South Korea’s military has also detected signs that North Korea is rebuilding tunnels at a nuclear testing ground it partially dismantled weeks before Kim’s first meeting with then-President Donald Trump in June 2018, a possible indicator that the country is preparing to resume nuclear explosive tests.

Moon met Kim three times in 2018 and lobbied hard to help set up Kim’s meetings with Trump. But the diplomacy never recovered from the collapse of the second Kim-Trump meeting in 2019 in Vietnam, where the Americans rejected North Korea’s demands for major sanctions relief in exchange for dismantling an aging nuclear facility, which would have amounted to a partial surrender of its nuclear capabilities.

Kim has since vowed to bolster his nuclear deterrent to counter “gangster-like” U.S. pressure and sped up his weapons development despite limited resources and pandemic-related difficulties.

North Korea also severed all cooperation with Moon’s government while expressing anger over the continuation of U.S.-South Korea military exercises, which were curtailed in recent years to promote diplomacy with the North, and Seoul’s inability to wrest concessions from Washington on its behalf.

KCNA said Moon wrote in his letter to Kim that he will continue to support efforts for Korean reunification based on their joint declarations for inter-Korean peace issued after their meetings in 2018.

Kim and Moon shared views that “inter-Korean relations would improve and develop as desired and anticipated by the (Korean) nation if the (North and the South) make tireless efforts with hope," KCNA said.
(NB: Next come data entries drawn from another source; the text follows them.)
(* ===== verification/Trace.v ===== *)
(** * Traced clients

    A client whose calls that change an array are recorded: any client becomes
    one by wrapping it. [logs P m] says that whatever the arrays answer, the
    computation [m] makes only changes that satisfy [P]. *)

From stdpp Require Import base strings list.
From Stdlib Require Import ZArith.
From S2P Require Import Prelude GoLib Pmax Masking.

Module Trace.
Import Masking.

(** Calls that change an array, with the array and the objects they name. *)
Inductive event :=
| EvDeleteVolume (symID volumes : string)
| EvModifySnapshot (symID name action : string) (sources targets : list string)
| EvTerminate (symID name : string) (sources : list string)
| EvReplication (symID action group : string)
| EvCreateGroup (symID group : string)
| EvDeleteGroup (symID group : string)
| EvAddVolumes (symID group : string) (devices : list string)
| EvRemoveVolumes (symID group : string) (devices : list string)
| EvCreateView (symID view group : string)
| EvDeleteView (symID view : string)
| EvCreatePortGroup (symID group : string)
| EvRename (symID device name : string)
| EvCreateSnapshot (symID name : string) (sources : list string)
| EvSetSRP (symID group srp : string)
| EvExpand (symID device : string) (cylinders : Z).

Definition traced (W : Type) : Type := W * list event.

Section traced.
Context {W C : Type} `{Pmax W C} `{MaskingClient W C}.

Definition quiet {A} (f : W → A * W) (t : traced W) : A * traced W :=
  let '(a, w) := f t.1 in (a, (w, t.2)).
Definition noisy {A} (e : event) (f : W → A * W) (t : traced W) : A * traced W :=
  let '(a, w) := f t.1 in (a, (w, (t.2 ++ [e])%list)).

#[export] Instance traced_pmax : Pmax (traced W) C := {
  Now := quiet (Now);
  Sleep a0 := quiet (Sleep a0);
  WithSymmetrixID := WithSymmetrixID;
  GetHTTPClient := GetHTTPClient;
  GetVersionDetails a0 := quiet (GetVersionDetails a0);
  GetVolumeByID a0 a1 a2 := quiet (GetVolumeByID a0 a1 a2);
  GetVolumesByIdentifierMatch a0 a1 a2 := quiet (GetVolumesByIdentifierMatch a0 a1 a2);
  GetVolumeIDList a0 a1 a2 a3 := quiet (GetVolumeIDList a0 a1 a2 a3);
  DeleteVolume a0 a1 a2 := noisy (EvDeleteVolume a1 a2) (DeleteVolume a0 a1 a2);
  GetVolumeSnapInfo a0 a1 a2 := quiet (GetVolumeSnapInfo a0 a1 a2);
  ModifySnapshotS a0 a1 a2 a3 a4 a5 a6 a7 a8 := noisy (EvModifySnapshot a1 a4 a5 a2 a3) (ModifySnapshotS a0 a1 a2 a3 a4 a5 a6 a7 a8);
  DeleteSnapshotS a0 a1 a2 a3 a4 := noisy (EvTerminate a1 a2 a3) (DeleteSnapshotS a0 a1 a2 a3 a4);
  GetStorageGroup a0 a1 a2 := quiet (GetStorageGroup a0 a1 a2);
  DeleteStorageGroup a0 a1 a2 := noisy (EvDeleteGroup a1 a2) (DeleteStorageGroup a0 a1 a2);
  RemoveVolumesFromStorageGroup a0 a1 a2 a3 a4 := noisy (EvRemoveVolumes a1 a2 a4) (RemoveVolumesFromStorageGroup a0 a1 a2 a3 a4);
  RemoveVolumesFromProtectedStorageGroup a0 a1 a2 a3 a4 a5 a6 := noisy (EvRemoveVolumes a1 a2 a6) (RemoveVolumesFromProtectedStorageGroup a0 a1 a2 a3 a4 a5 a6);
  GetStorageGroupRDFInfo a0 a1 a2 a3 := quiet (GetStorageGroupRDFInfo a0 a1 a2 a3);
  GetProtectedStorageGroup a0 a1 a2 := quiet (GetProtectedStorageGroup a0 a1 a2);
  ExecuteReplicationActionOnSG a0 a1 a2 a3 a4 a5 a6 a7 := noisy (EvReplication a1 a2 a3) (ExecuteReplicationActionOnSG a0 a1 a2 a3 a4 a5 a6 a7);
  CreateSGReplica a0 a1 a2 a3 a4 a5 a6 a7 a8 := noisy (EvReplication a1 "replica" a5) (CreateSGReplica a0 a1 a2 a3 a4 a5 a6 a7 a8);
  GetRDFGroupByID a0 a1 a2 := quiet (GetRDFGroupByID a0 a1 a2);
  GetRDFGroupList a0 a1 a2 := quiet (GetRDFGroupList a0 a1 a2);
  GetFreeLocalAndRemoteRDFg a0 a1 := quiet (GetFreeLocalAndRemoteRDFg a0 a1);
  GetLocalOnlineRDFDirs a0 a1 := quiet (GetLocalOnlineRDFDirs a0 a1);
  GetLocalOnlineRDFPorts a0 a1 a2 := quiet (GetLocalOnlineRDFPorts a0 a1 a2);
  GetRemoteRDFPortOnSAN a0 a1 a2 a3 := quiet (GetRemoteRDFPortOnSAN a0 a1 a2 a3);
  GetLocalRDFPortDetails a0 a1 a2 a3 := quiet (GetLocalRDFPortDetails a0 a1 a2 a3);
  ExecuteCreateRDFGroup a0 a1 a2 := noisy (EvReplication a1 "create RDF group" (RDFLabel a2)) (ExecuteCreateRDFGroup a0 a1 a2);
}.

#[export] Instance traced_masking : MaskingClient (traced W) C := {
  GetMaskingViewByID a0 a1 a2 := quiet (GetMaskingViewByID a0 a1 a2);
  CreateMaskingView a0 a1 a2 a3 a4 a5 a6 := noisy (EvCreateView a1 a2 a3) (CreateMaskingView a0 a1 a2 a3 a4 a5 a6);
  DeleteMaskingView a0 a1 a2 := noisy (EvDeleteView a1 a2) (DeleteMaskingView a0 a1 a2);
  GetMaskingViewConnections a0 a1 a2 a3 := quiet (GetMaskingViewConnections a0 a1 a2 a3);
  CreateStorageGroup a0 a1 a2 a3 a4 a5 := noisy (EvCreateGroup a1 a2) (CreateStorageGroup a0 a1 a2 a3 a4 a5);
  AddVolumesToStorageGroup a0 a1 a2 a3 a4 := noisy (EvAddVolumes a1 a2 a4) (AddVolumesToStorageGroup a0 a1 a2 a3 a4);
  AddVolumesToStorageGroupS a0 a1 a2 a3 a4 := noisy (EvAddVolumes a1 a2 a4) (AddVolumesToStorageGroupS a0 a1 a2 a3 a4);
  GetHostByID a0 a1 a2 := quiet (GetHostByID a0 a1 a2);
  GetHostList a0 a1 := quiet (GetHostList a0 a1);
  GetHostGroupByID a0 a1 a2 := quiet (GetHostGroupByID a0 a1 a2);
  GetHostGroupList a0 a1 := quiet (GetHostGroupList a0 a1);
  GetHostMaskingViews a0 a1 a2 := quiet (GetHostMaskingViews a0 a1 a2);
  GetPortListByProtocol a0 a1 a2 := quiet (GetPortListByProtocol a0 a1 a2);
  GetInitiatorList a0 a1 a2 := quiet (GetInitiatorList a0 a1 a2);
  GetInitiatorByID a0 a1 a2 := quiet (GetInitiatorByID a0 a1 a2);
  GetPortGroupListByType a0 a1 a2 := quiet (GetPortGroupListByType a0 a1 a2);
  GetPortGroupList a0 a1 a2 := quiet (GetPortGroupList a0 a1 a2);
  GetPortGroupByID a0 a1 a2 := quiet (GetPortGroupByID a0 a1 a2);
  CreatePortGroup a0 a1 a2 a3 a4 := noisy (EvCreatePortGroup a1 a2) (CreatePortGroup a0 a1 a2 a3 a4);
  GetPort a0 a1 a2 a3 := quiet (GetPort a0 a1 a2 a3);
  RefreshSymmetrix a0 a1 := quiet (RefreshSymmetrix a0 a1);
  CachedVersion a0 a1 := quiet (CachedVersion a0 a1);
  CachedMicrocode a0 a1 := quiet (CachedMicrocode a0 a1);
  GetNodeLabels a0 := quiet (GetNodeLabels a0);
  RandInt := quiet (RandInt);
  RequestLock a0 a1 := quiet (RequestLock a0 a1);
  ReleaseLock a0 a1 a2 := quiet (ReleaseLock a0 a1 a2);
}.

(** A computation on the arrays as one on traced arrays. *)
Definition quietM {A} (m : M W A) : M (traced W) A :=
  λ t, match m t.1 with Some (a, w) => Some (a, (w, t.2)) | None => None end.
End traced.

Section logs.
Context {W : Type} (P : event → Prop).

Definition logs {A} (m : M (traced W) A) : Prop :=
  ∀ t a t', m t = Some (a, t') → ∃ l, t'.2 = (t.2 ++ l)%list ∧ Forall P l.

Lemma logs_ret {A} (a : A) : logs (ret a).
Proof. intros t x t' [= _ <-]. exists []. by rewrite app_nil_r. Qed.
Lemma logs_panic {A} : logs (panic : M (traced W) A).
Proof. by intros t x t'. Qed.
Lemma logs_bind {A B} (m : M (traced W) A) (k : A → M (traced W) B) : logs m → (∀ a, logs (k a)) → logs (mbnd m k).
Proof.
  intros Hm Hk t b t' (a & t1 & H1 & H2)%mbnd_Some.
  destruct (Hm _ _ _ H1) as (l1 & E1 & HP1), (Hk _ _ _ _ H2) as (l2 & E2 & HP2).
  exists (l1 ++ l2)%list. split; [by rewrite E2, E1, app_assoc|]. by apply Forall_app.
Qed.
Lemma logs_quiet {A} (f : W → A * W) : logs (lift (quiet f)).
Proof.
  intros [w l] a t'. unfold lift, quiet. simpl. destruct (f w) as [x w']. intros [= _ <-]. exists []. simpl. by rewrite app_nil_r.
Qed.
Lemma logs_noisy {A} e (f : W → A * W) : P e → logs (lift (noisy e f)).
Proof.
  intros He [w l] a t'. unfold lift, noisy. simpl. destruct (f w) as [x w']. intros [= _ <-]. exists [e]. simpl.
  split; [done|]. by constructor.
Qed.
Lemma logs_quietM {A} (m : M W A) : logs (quietM m).
Proof.
  intros [w l] a t'. unfold quietM. simpl. destruct (m w) as [[x w']|]; [|done]. intros [= _ <-]. exists [].
  simpl. by rewrite app_nil_r.
Qed.
Lemma logs_forM {A S R} (body : A → S → M (traced W) (S + R)) l s : (∀ x s, logs (body x s)) → logs (forM body l s).
Proof.
  intros Hb. revert s. induction l as [|x l IH]; intros s; simpl; [apply logs_ret|].
  apply logs_bind; [apply Hb|]. intros [s'|r]; [apply IH|apply logs_ret].
Qed.
Lemma logs_index {A} (l : list A) i : logs (index l i).
Proof. unfold index. destruct (l !! i); [apply logs_ret|apply logs_panic]. Qed.
End logs.

(** A bind whose continuation may use what the first part returns. *)
Lemma logs_bind_post {W A B} P (m : M (traced W) A) (k : A → M (traced W) B) (Q : A → Prop) :
  logs P m → post m Q → (∀ a, Q a → logs P (k a)) → logs P (mbnd m k).
Proof.
  intros Hm HQ Hk t b t' (a & t1 & E1 & E2)%mbnd_Some.
  destruct (Hm _ _ _ E1) as (l1 & L1 & HP1), (Hk a (HQ _ _ _ E1) _ _ _ E2) as (l2 & L2 & HP2).
  exists (l1 ++ l2)%list. split; [by rewrite L2, L1, app_assoc|]. by apply Forall_app.
Qed.

Lemma logs_impl {W A} (P Q : event → Prop) (m : M (traced W) A) : (∀ e, P e → Q e) → logs P m → logs Q m.
Proof. intros HPQ Hm t a t' E. destruct (Hm _ _ _ E) as (l & El & Hl). exists l. split; [done|]. by eapply Forall_impl. Qed.

(** Steps through a computation; calls that change something are left. *)
Ltac log_step :=
  match goal with
  | |- logs _ (ret _) => apply logs_ret
  | |- logs _ panic => apply logs_panic
  | |- logs _ (quietM _) => apply logs_quietM
  | |- logs _ (lift _) => first [apply logs_quiet | apply logs_noisy]
  | |- logs _ (index _ _) => apply logs_index
  | |- logs _ (forM _ _ _) => apply logs_forM; intros ? ?
  | |- logs _ (mbnd _ _) => apply logs_bind; [|intros ?]
  | |- logs _ (let '(_, _) := ?x in _) => destruct x
  | |- logs _ (match ?x with _ => _ end) => destruct x
  end.
Ltac logs := repeat (log_step; cbn beta iota zeta).
End Trace.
South Korea's next leader could take a harder line toward Pyongyang. Conservative President-elect Yoon Suk Yeol, who takes office on May 10, has rejected pursuing “talks for talks’ sake” with North Korea and vowed to bolster Seoul’s alliance with Washington and resume their full-scale military exercises to counter the North’s nuclear threat.

Analysts say North Korea is also likely to escalate its weapons demonstrations in coming weeks or months to force a reaction from the Biden administration, which has been focused on Russia's war on Ukraine and a rivalry with China.

Biden's special envoy for North Korea, Sung Kim, traveled to Seoul this week for meetings with senior South Korean officials and said they agreed on the need for a strong response to counter North Korea's “destabilizing behavior.”

After maintaining a conciliatory tone for years, Moon’s government objected more strongly to North Korea’s weapons tests this year, criticizing Kim’s government for ending its self-imposed suspension of long-range missile testing and urging a return to diplomacy.

Seoul has also accused North Korea of destroying South Korean-owned facilities at the North’s Diamond Mountain resort where they ran tours together until 2008. Kim in 2019 called the South Korean facilities there “shabby” and ordered them destroyed, though the work was delayed by the coronavirus pandemic.